REQUIREMENT. Restrict the output to the lines below starting at the one that contains "Definition PTE_D : Z := 64." and ending at the one that contains "p ← vtop page;", and restate them word for word, both ends included.

TASK INPUTS.

(* ===== verification/Vaddr.v ===== *)
(** * Vaddr: virtual addresses and page table entries
      ([pintos/src/threads/vaddr.h], [pintos/src/threads/pte.h])

    Addresses are 32-bit values.  The functions keep the masks and shifts of the
    headers; the lemmas restate them as division and remainder by the page size, and
    show that an entry made for a page gives back the page and its permissions. *)

From S2P Require Import Prelude.

Definition BITMASK (shift cnt : Z) : Z := u32 (Z.shiftl (u32 (Z.shiftl 1 cnt - 1)) shift).

Definition PGSHIFT : Z := 0.
Definition PGBITS : Z := 12.
Definition PGSIZE : Z := Z.shiftl 1 PGBITS.
Definition PGMASK : Z := BITMASK PGSHIFT PGBITS.

Definition pg_ofs (va : Z) : Z := Z.land va PGMASK.
Definition pg_no (va : Z) : Z := Z.shiftr va PGBITS.
Definition pg_round_up (va : Z) : Z := Z.land (u32 (va + PGSIZE - 1)) (u32 (Z.lnot PGMASK)).
Definition pg_round_down (va : Z) : Z := Z.land va (u32 (Z.lnot PGMASK)).

Definition PHYS_BASE : Z := 3221225472. (* 0xc0000000 *)
Definition is_user_vaddr (vaddr : Z) : bool := bool_decide (vaddr < PHYS_BASE).
Definition is_kernel_vaddr (vaddr : Z) : bool := bool_decide (PHYS_BASE ≤ vaddr).

Definition ptov {S} (paddr : Z) : M S Z :=
  assert (bool_decide (paddr < PHYS_BASE));;
  mret (u32 (paddr + PHYS_BASE)).

Definition vtop {S} (vaddr : Z) : M S Z :=
  assert (is_kernel_vaddr vaddr);;
  mret (u32 (vaddr - PHYS_BASE)).

Definition PTSHIFT : Z := PGBITS.
Definition PTBITS : Z := 10.
Definition PTMASK : Z := BITMASK PTSHIFT PTBITS.
Definition PDSHIFT : Z := PTSHIFT + PTBITS.

Definition pt_no (va : Z) : Z := Z.shiftr (Z.land va PTMASK) PTSHIFT.
Definition pd_no (va : Z) : Z := Z.shiftr va PDSHIFT.

Definition PTE_ADDR : Z := 4294963200. (* 0xfffff000 *)
Definition PTE_P : Z := 1.
Definition PTE_W : Z := 2.
Definition PTE_U : Z := 4.
Definition PTE_A : Z := 32.
Definition PTE_D : Z := 64.

Definition pde_create {S} (pt : Z) : M S Z :=
  assert (bool_decide (pg_ofs pt = 0));;
  p ← vtop pt;
  mret (Z.lor (Z.lor (Z.lor p PTE_U) PTE_P) PTE_W).

Definition pde_get_pt {S} (pde : Z) : M S Z :=
  assert (bool_decide (Z.land pde PTE_P ≠ 0));;
  ptov (Z.land pde PTE_ADDR).

Definition pte_create_kernel {S} (page : Z) (writable : bool) : M S Z :=
  assert (bool_decide (pg_ofs page = 0));;
  p ← vtop page;
  mret (Z.lor (Z.lor p PTE_P) (if writable then PTE_W else 0)).

Definition pte_create_user {S} (page : Z) (writable : bool) : M S Z :=
  e ← pte_create_kernel page writable;
  mret (Z.lor e PTE_U).

Definition pte_get_page {S} (pte : Z) : M S Z := ptov (Z.land pte PTE_ADDR).

(** ** The masks and shifts as arithmetic *)

Lemma pg_ofs_mod va : pg_ofs va = va `mod` 4096.
Proof. unfold pg_ofs. change PGMASK with (Z.ones 12). by rewrite Z.land_ones. Qed.

Lemma pg_no_div va : pg_no va = va `div` 4096.
Proof. unfold pg_no, PGBITS. by rewrite Z.shiftr_div_pow2. Qed.

Lemma land_page_mask a : is_u32 a → Z.land a PTE_ADDR = a - a `mod` 4096.
Proof.
  intros Ha. change PTE_ADDR with (Z.ldiff (Z.ones 32) (Z.ones 12)).
  assert (Z.land a (Z.ldiff (Z.ones 32) (Z.ones 12)) = Z.ldiff a (Z.ones 12)) as ->.
  { apply Z.bits_inj'. intros n Hn. rewrite Z.land_spec, !Z.ldiff_spec.
    destruct (decide (n < 32)); [by rewrite Z.ones_spec_low by lia|].
    replace (Z.testbit a n) with false; [done|]. symmetry.
    rewrite <- (Z.mod_small a (2 ^ 32)) by exact Ha. apply Z.mod_pow2_bits_high. lia. }
  rewrite Z.ldiff_ones_r, Z.shiftl_mul_pow2, Z.shiftr_div_pow2 by lia.
  change (2 ^ 12) with 4096. Z.div_mod_to_equations. lia.
Qed.

Lemma pg_round_down_spec va : is_u32 va → pg_round_down va = va - va `mod` 4096.
Proof. apply land_page_mask. Qed.

Lemma pg_round_up_spec va :
  is_u32 va → va ≤ 2 ^ 32 - 4096 → pg_round_up va = (va + 4095) `div` 4096 * 4096.
Proof.
  intros Hva Hr. unfold pg_round_up. change PGSIZE with 4096. unfold is_u32 in Hva.
  rewrite uwrap_id by lia. rewrite land_page_mask by (unfold is_u32; lia). Z.div_mod_to_equations. lia.
Qed.

Lemma pt_no_spec va : pt_no va = (va `div` 4096) `mod` 1024.
Proof.
  unfold pt_no. change PTMASK with (Z.shiftl (Z.ones 10) 12). unfold PTSHIFT, PGBITS.
  rewrite Z.shiftr_land, Z.shiftr_shiftl_l, Z.sub_diag, Z.shiftl_0_r by lia.
  by rewrite Z.land_ones, Z.shiftr_div_pow2 by lia.
Qed.

Lemma pd_no_spec va : pd_no va = va `div` 2 ^ 22.
Proof. unfold pd_no. change PDSHIFT with 22. by rewrite Z.shiftr_div_pow2. Qed.

Lemma pd_no_user va : 0 ≤ va → is_user_vaddr va = true → 0 ≤ pd_no va < 768.
Proof.
  unfold is_user_vaddr. rewrite bool_decide_eq_true, pd_no_spec. unfold PHYS_BASE.
  intros. Z.div_mod_to_equations. lia.
Qed.

Lemma pt_no_range va : 0 ≤ pt_no va < 1024.
Proof. rewrite pt_no_spec. apply Z.mod_pos_bound. lia. Qed.

(** The two indices are the page number. *)
Lemma page_indices va : pd_no va * 1024 + pt_no va = pg_no va.
Proof. rewrite pd_no_spec, pt_no_spec, pg_no_div. Z.div_mod_to_equations. lia. Qed.

(** ** Entries *)

(** A page of the kernel's direct mapping: an aligned address whose physical address
    [ptov] maps back. *)
Definition is_kpage (a : Z) : Prop := a `mod` 4096 = 0 ∧ PHYS_BASE ≤ a < 2 ^ 32.

(** The physical address of a page, which is what its entries hold. *)
Definition frame (a : Z) : Z := a - PHYS_BASE.

Lemma frame_range a : is_kpage a → 0 ≤ frame a < 2 ^ 30 ∧ frame a `mod` 4096 = 0.
Proof. unfold is_kpage, frame, PHYS_BASE. intros. Z.div_mod_to_equations. lia. Qed.

Lemma vtop_run {S} (s : S) a : is_kpage a → vtop a s = Ret (frame a, s).
Proof.
  intros [Ha Hr]. unfold vtop. rewrite assert_bind by (apply bool_decide_eq_true_2; lia).
  unfold mret, M_ret. rewrite uwrap_id; [done|]. unfold PHYS_BASE in *. lia.
Qed.

Lemma ptov_run {S} (s : S) a : is_kpage a → ptov (frame a) s = Ret (a, s).
Proof.
  intros Ha. pose proof (frame_range a Ha) as [Hf _]. destruct Ha as [_ Hr]. unfold ptov.
  rewrite assert_bind by (apply bool_decide_eq_true_2; unfold PHYS_BASE; lia).
  unfold mret, M_ret, frame. rewrite Z.sub_add, uwrap_id; [done|]. unfold PHYS_BASE in *. lia.
Qed.

(** Flags do not touch the address of an entry. *)
Lemma aligned_lor a f : a `mod` 4096 = 0 → 0 ≤ f < 4096 → Z.lor a f = a + f.
Proof.
  intros Ha Hf. assert (Z.land a f = 0) as H0.
  { apply Z.bits_inj_0. intros n. rewrite Z.land_spec.
    destruct (decide (n < 0)); [by rewrite Z.testbit_neg_r|].
    destruct (decide (n < 12)).
    - rewrite <- (Z.mod_pow2_bits_low a 12 n) by lia. change (2 ^ 12) with 4096. by rewrite Ha, Z.bits_0.
    - rewrite <- (Z.mod_small f (2 ^ 12)) by lia. rewrite (Z.mod_pow2_bits_high f) by lia. apply andb_false_r. }
  rewrite <- Z.lxor_lor by done. symmetry. by apply Z.add_nocarry_lxor.
Qed.

(** The entry of a page with some flags. *)
Definition entry (a f : Z) : Z := frame a + f.

Lemma entry_lor a f g :
  is_kpage a → 0 ≤ f < 4096 → 0 ≤ Z.lor f g < 4096 → Z.lor (entry a f) g = entry a (Z.lor f g).
Proof.
  intros Ha Hf Hg. pose proof (frame_range a Ha) as [_ Hm]. unfold entry.
  rewrite <- (aligned_lor _ f) by done. rewrite <- Z.lor_assoc. by apply aligned_lor.
Qed.

Lemma entry_range a f : is_kpage a → 0 ≤ f < 4096 → is_u32 (entry a f).
Proof.
  intros Ha Hf. pose proof (frame_range a Ha) as [Hr _]. unfold is_u32, entry. lia.
Qed.

Lemma entry_addr a f : is_kpage a → 0 ≤ f < 4096 → Z.land (entry a f) PTE_ADDR = frame a.
Proof.
  intros Ha Hf. rewrite land_page_mask by (by apply entry_range).
  pose proof (frame_range a Ha) as [_ Hm]. unfold entry. Z.div_mod_to_equations. lia.
Qed.

(** A flag test reads the flags of the entry. *)
Lemma entry_flag a f g :
  is_kpage a → 0 ≤ f < 4096 → 0 ≤ g < 4096 → Z.land (entry a f) g = Z.land f g.
Proof.
  intros Ha Hf Hg. pose proof (frame_range a Ha) as [_ Hm]. unfold entry.
  rewrite <- aligned_lor, Z.land_lor_distr_l by done.
  replace (Z.land (frame a) g) with 0; [done|]. symmetry.
  assert (Z.land (frame a) (Z.ones 12) = 0) as H0 by (by rewrite Z.land_ones).
  rewrite <- (Z.mod_small g (2 ^ 12)) by lia. rewrite <- Z.land_ones by lia.
  by rewrite (Z.land_comm g), Z.land_assoc, H0, Z.land_0_l.
Qed.

Lemma pde_create_run {S} (s : S) pt : is_kpage pt → pde_create pt s = Ret (entry pt 7, s).
Proof.
  intros Ha. pose proof Ha as [Hm _]. unfold pde_create.
  rewrite assert_bind by (apply bool_decide_eq_true_2; by rewrite pg_ofs_mod).
  run_step (vtop_run s pt Ha). unfold mret, M_ret. do 2 f_equal.
  replace (frame pt) with (entry pt 0) by (unfold entry; lia).
  rewrite !entry_lor by (done || (cbn; lia)). done.
Qed.

Lemma pde_get_pt_run {S} (s : S) pt f :
  is_kpage pt → 0 ≤ f < 4096 → Z.land f PTE_P ≠ 0 → pde_get_pt (entry pt f) s = Ret (pt, s).
Proof.
  intros Ha Hf Hp. unfold pde_get_pt.
  rewrite assert_bind by (apply bool_decide_eq_true_2; rewrite entry_flag; [done|done|done|unfold PTE_P; lia]).
  rewrite entry_addr by done. by apply ptov_run.
Qed.

Lemma pte_get_page_run {S} (s : S) page f :
  is_kpage page → 0 ≤ f < 4096 → pte_get_page (entry page f) s = Ret (page, s).
Proof. intros Ha Hf. unfold pte_get_page. rewrite entry_addr by done. by apply ptov_run. Qed.

(** The flags of a new user mapping. *)
Definition user_flags (writable : bool) : Z := if writable then 7 else 5.

Lemma pte_create_user_run {S} (s : S) page w :
  is_kpage page → pte_create_user page w s = Ret (entry page (user_flags w), s).
Proof.
  intros Ha. pose proof Ha as [Hm _]. unfold pte_create_user, pte_create_kernel.
  rewrite bind_assoc, assert_bind by (apply bool_decide_eq_true_2; by rewrite pg_ofs_mod).
  rewrite bind_assoc. run_step (vtop_run s page Ha). unfold mbind, M_bind, mret, M_ret. do 2 f_equal.
  replace (frame page) with (entry page 0) by (unfold entry; lia).
  destruct w; rewrite !entry_lor by (done || (cbn; lia)); done.
Qed.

OUTPUT FOR THIS EXERCISE.
Definition PTE_D : Z := 64.

Definition pde_create {S} (pt : Z) : M S Z :=
  assert (bool_decide (pg_ofs pt = 0));;
  p ← vtop pt;
  mret (Z.lor (Z.lor (Z.lor p PTE_U) PTE_P) PTE_W).

Definition pde_get_pt {S} (pde : Z) : M S Z :=
  assert (bool_decide (Z.land pde PTE_P ≠ 0));;
  ptov (Z.land pde PTE_ADDR).

Definition pte_create_kernel {S} (page : Z) (writable : bool) : M S Z :=
  assert (bool_decide (pg_ofs page = 0));;
  p ← vtop page;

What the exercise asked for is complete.